Lemma dobfs_iter_some (g : Graph) (alpha beta : Z) (st : bfs_state) :
  0 < beta -> queue st <> [] -> state_sizes g st ->
  exists st', dobfs_iter g alpha beta st = Some st' /\ state_sizes g st' /\
    (unvisited (parent st') + length (queue st') <= unvisited (parent st))%nat.
Proof.
  intros Hb Hq (Hp & Hf & Hc). unfold dobfs_iter.
  destruct (edges_to_check st ÷ alpha <? scout_count st).
  - destruct (bu_loop_some g beta (S (num_nodes g)) (parent st)
                (QueueToBitmap (queue st) (front st)) (curr st)
                (Z.of_nat (length (queue st))))
      as (p' & f' & c' & aw' & E & L1 & L2 & L3 & Hle); auto.
    + rewrite length_QueueToBitmap; auto.
    + destruct (queue st); [congruence|simpl; lia].
    + pose proof (unvisited_le (parent st)); lia.
    + rewrite E. eexists; split; [reflexivity|]. split; [|exact Hle].
      split; simpl; [lia|auto].
  - pose proof (TDStep_spec g (parent st) (queue st)) as H.
    destruct (TDStep g (parent st) (queue st)) as [[p' q'] sc].
    destruct H as (C & _ & _). pose proof (claims_unvisited _ _ _ _ C) as Hcount.
    pose proof C as (Hl & _).
    eexists; split; [reflexivity|]. split; [|simpl; lia].
    split; simpl; [lia|auto].
Qed.

Lemma dobfs_loop_some (g : Graph) (alpha beta : Z) (fuel : nat) (st : bfs_state) :
  0 < beta -> state_sizes g st ->
  (unvisited (parent st) + (if queue st then 0 else 1) < fuel)%nat ->
  exists p, dobfs_loop fuel g alpha beta st = Some p.
Proof.
  intros Hb. revert st. induction fuel as [|fuel IH]; intros st Hs Hu; [lia|].
  simpl. destruct (queue st) as [|u q] eqn:Hq; [eauto|].
  destruct (dobfs_iter_some g alpha beta st Hb ltac:(congruence) Hs)
    as (st' & E & Hs' & Hle).
  rewrite E. apply IH; auto.
  destruct (queue st'); simpl in *; lia.
Qed.

Lemma dobfs_init_sizes (g : Graph) (source : nat) : state_sizes g (dobfs_init g source).
Proof.
  unfold dobfs_init, state_sizes; simpl.
  rewrite length_set_nth, length_InitParent, repeat_length. auto.
Qed.

(** ** Claim C7 *)

(** C7: for every graph, every in-range source and the default (or any
    positive) [beta], the bottom-up [do ... while] loop exits within
    [num_nodes + 1] rounds from any state the controller enters it in, and
    the controller loop exits with an empty frontier: [DOBFS] returns. *)
Theorem DOBFS_terminates (g : Graph) (source : nat) (alpha beta : Z) :
  (source < num_nodes g)%nat -> 0 < beta ->
  (exists p, DOBFS g source alpha beta = Some p) /\
  (forall p front curr aw,
     length p = num_nodes g -> length front = num_nodes g ->
     length curr = num_nodes g -> 1 <= aw ->
     exists r, bu_loop (S (num_nodes g)) g beta p front curr aw = Some r).
Proof.
  intros Hs Hb. split.
  - unfold DOBFS. apply dobfs_loop_some; auto using dobfs_init_sizes.
    pose proof (unvisited_le (parent (dobfs_init g source))) as H.
    unfold dobfs_init in *; simpl in *.
    rewrite length_set_nth, length_InitParent in H. lia.
  - intros p front curr aw Hp Hf Hc Haw.
    destruct (bu_loop_some g beta (S (num_nodes g)) p front curr aw)
      as (p' & f' & c' & aw' & E & _); auto.
    + pose proof (unvisited_le p); lia.
    + eauto.
Qed.

(** * Write-once *)

Lemma bu_vertices_nonneg (g : Graph) (front : list bool) (us : list nat)
    (p : list Z) (next : list bool) (aw : Z) (x : nat) :
  0 <= pget p x ->
  let '(p', _, _) := bu_vertices g front us p next aw in pget p' x = pget p x.
Proof.
  revert p next aw; induction us as [|u us IH]; intros p next aw Hx; simpl; auto.
  destruct (pget p u <? 0) eqn:Hu; [|apply IH; auto].
  apply Z.ltb_lt in Hu.
  destruct (find_front front (neigh g u)) as [v|]; [|apply IH; auto].
  assert (Hne : u <> x) by (intros ->; lia).
  assert (E : pget (set_nth u p (Z.of_nat v)) x = pget p x).
  { rewrite pget_set_nth. apply Nat.eqb_neq in Hne. now rewrite Hne. }
  specialize (IH (set_nth u p (Z.of_nat v)) (set_nth u next true) (aw + 1)).
  destruct (bu_vertices g front us (set_nth u p (Z.of_nat v)) (set_nth u next true) (aw + 1))
    as [[p' n'] a']. rewrite IH; auto; lia.
Qed.

Lemma BUStep_nonneg (g : Graph) (p : list Z) (front next : list bool) (x : nat) :
  0 <= pget p x -> let '(p', _, _) := BUStep g p front next in pget p' x = pget p x.
Proof. apply bu_vertices_nonneg. Qed.

Lemma TDStep_nonneg (g : Graph) (p : list Z) (q : list nat) (x : nat) :
  0 <= pget p x -> let '(p', _, _) := TDStep g p q in pget p' x = pget p x.
Proof.
  intros Hx. pose proof (TDStep_spec g p q) as H.
  destruct (TDStep g p q) as [[p' q'] sc]. destruct H as (C & _).
  exact (claims_nonneg _ _ _ _ _ C Hx).
Qed.

Lemma bu_loop_nonneg (g : Graph) (beta : Z) (fuel : nat) (p : list Z)
    (front curr : list bool) (aw : Z) (x : nat) p' f' c' aw' :
  bu_loop fuel g beta p front curr aw = Some (p', f', c', aw') ->
  0 <= pget p x -> pget p' x = pget p x.
Proof.
  revert p front curr aw. induction fuel as [|fuel IH]; intros p front curr aw E Hx;
    simpl in E; [discriminate|].
  pose proof (BUStep_nonneg g p front curr x Hx) as H1.
  destruct (BUStep g p front curr) as [[p1 next1] aw1].
  destruct (bu_continue g beta aw1 aw).
  - rewrite (IH _ _ _ _ E); auto; lia.
  - injection E as <- _ _ _. auto.
Qed.

Lemma dobfs_iter_nonneg (g : Graph) (alpha beta : Z) (st st' : bfs_state) (x : nat) :
  dobfs_iter g alpha beta st = Some st' ->
  0 <= pget (parent st) x -> pget (parent st') x = pget (parent st) x.
Proof.
  unfold dobfs_iter. intros E Hx.
  destruct (edges_to_check st ÷ alpha <? scout_count st).
  - destruct (bu_loop (S (num_nodes g)) g beta (parent st)
                (QueueToBitmap (queue st) (front st)) (curr st)
                (Z.of_nat (length (queue st)))) as [[[[p' f'] c'] aw']|] eqn:Eb;
      [|discriminate].
    injection E as <-. simpl. exact (bu_loop_nonneg _ _ _ _ _ _ _ _ _ _ _ _ Eb Hx).
  - pose proof (TDStep_nonneg g (parent st) (queue st) x Hx) as H.
    destruct (TDStep g (parent st) (queue st)) as [[p' q'] sc].
    injection E as <-. exact H.
Qed.

Lemma dobfs_loop_nonneg (g : Graph) (alpha beta : Z) (fuel : nat) (st : bfs_state)
    (p : list Z) (x : nat) :
  dobfs_loop fuel g alpha beta st = Some p ->
  0 <= pget (parent st) x -> pget p x = pget (parent st) x.
Proof.
  revert st. induction fuel as [|fuel IH]; intros st E Hx; simpl in E; [discriminate|].
  destruct (queue st); [congruence|].
  destruct (dobfs_iter g alpha beta st) as [st'|] eqn:Ei; [|discriminate].
  pose proof (dobfs_iter_nonneg g alpha beta st st' x Ei Hx) as H.
  rewrite (IH st' E); lia.
Qed.

Lemma find_front_existsb (front : list bool) (vs : list nat) :
  match find_front front vs with Some _ => true | None => false end =
  existsb (get_bit front) vs.
Proof.
  induction vs as [|v vs IH]; simpl; auto. destruct (get_bit front v); auto.
Qed.

(** * Claims on the steps *)

(** ** Claim C8 *)

(** C8: [InitParent] returns an array of [num_nodes] entries with
    [parent[u] = -out_degree(u)] when [out_degree(u) > 0] and
    [parent[u] = -1] when [out_degree(u) = 0]. *)
Theorem InitParent_encoding (g : Graph) :
  length (InitParent g) = num_nodes g /\
  (forall u, (u < num_nodes g)%nat ->
     (0 < out_degree g u -> pget (InitParent g) u = - out_degree g u) /\
     (out_degree g u = 0 -> pget (InitParent g) u = -1)).
Proof.
  split; [apply length_InitParent|].
  intros u Hu. rewrite pget_InitParent by exact Hu. split; intros H.
  - replace (out_degree g u =? 0) with false by (symmetry; apply Z.eqb_neq; lia).
    reflexivity.
  - rewrite H. reflexivity.
Qed.

(** ** Claim C6 *)

(** C6: a non-negative parent entry is never changed again: not by
    [TDStep], not by [BUStep], not by a whole bottom-up phase, not by a
    controller iteration (which includes both frontier conversions; these
    do not take the parent array), and not by the rest of the run. *)
Theorem parent_write_once (g : Graph) (alpha beta : Z) :
  (forall p q x, 0 <= pget p x ->
     let '(p', _, _) := TDStep g p q in pget p' x = pget p x) /\
  (forall p front next x, 0 <= pget p x ->
     let '(p', _, _) := BUStep g p front next in pget p' x = pget p x) /\
  (forall fuel p front curr aw p' f' c' aw' x,
     bu_loop fuel g beta p front curr aw = Some (p', f', c', aw') ->
     0 <= pget p x -> pget p' x = pget p x) /\
  (forall st st' x, dobfs_iter g alpha beta st = Some st' ->
     0 <= pget (parent st) x -> pget (parent st') x = pget (parent st) x) /\
  (forall fuel st p x, dobfs_loop fuel g alpha beta st = Some p ->
     0 <= pget (parent st) x -> pget p x = pget (parent st) x).
Proof.
  split; [intros; apply TDStep_nonneg; auto|].
  split; [intros; apply BUStep_nonneg; auto|].
  split; [intros; eapply bu_loop_nonneg; eauto|].
  split; [intros; eapply dobfs_iter_nonneg; eauto|].
  intros; eapply dobfs_loop_nonneg; eauto.
Qed.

-- WHAT YOU SHOULD DO --
Report every line of the data above that contains the string "reflexivity" by copying it in full.

-- ANSWER BELOW --
    + rewrite E. eexists; split; [reflexivity|]. split; [|exact Hle].
    eexists; split; [reflexivity|]. split; [|simpl; lia].
    reflexivity.
  - rewrite H. reflexivity.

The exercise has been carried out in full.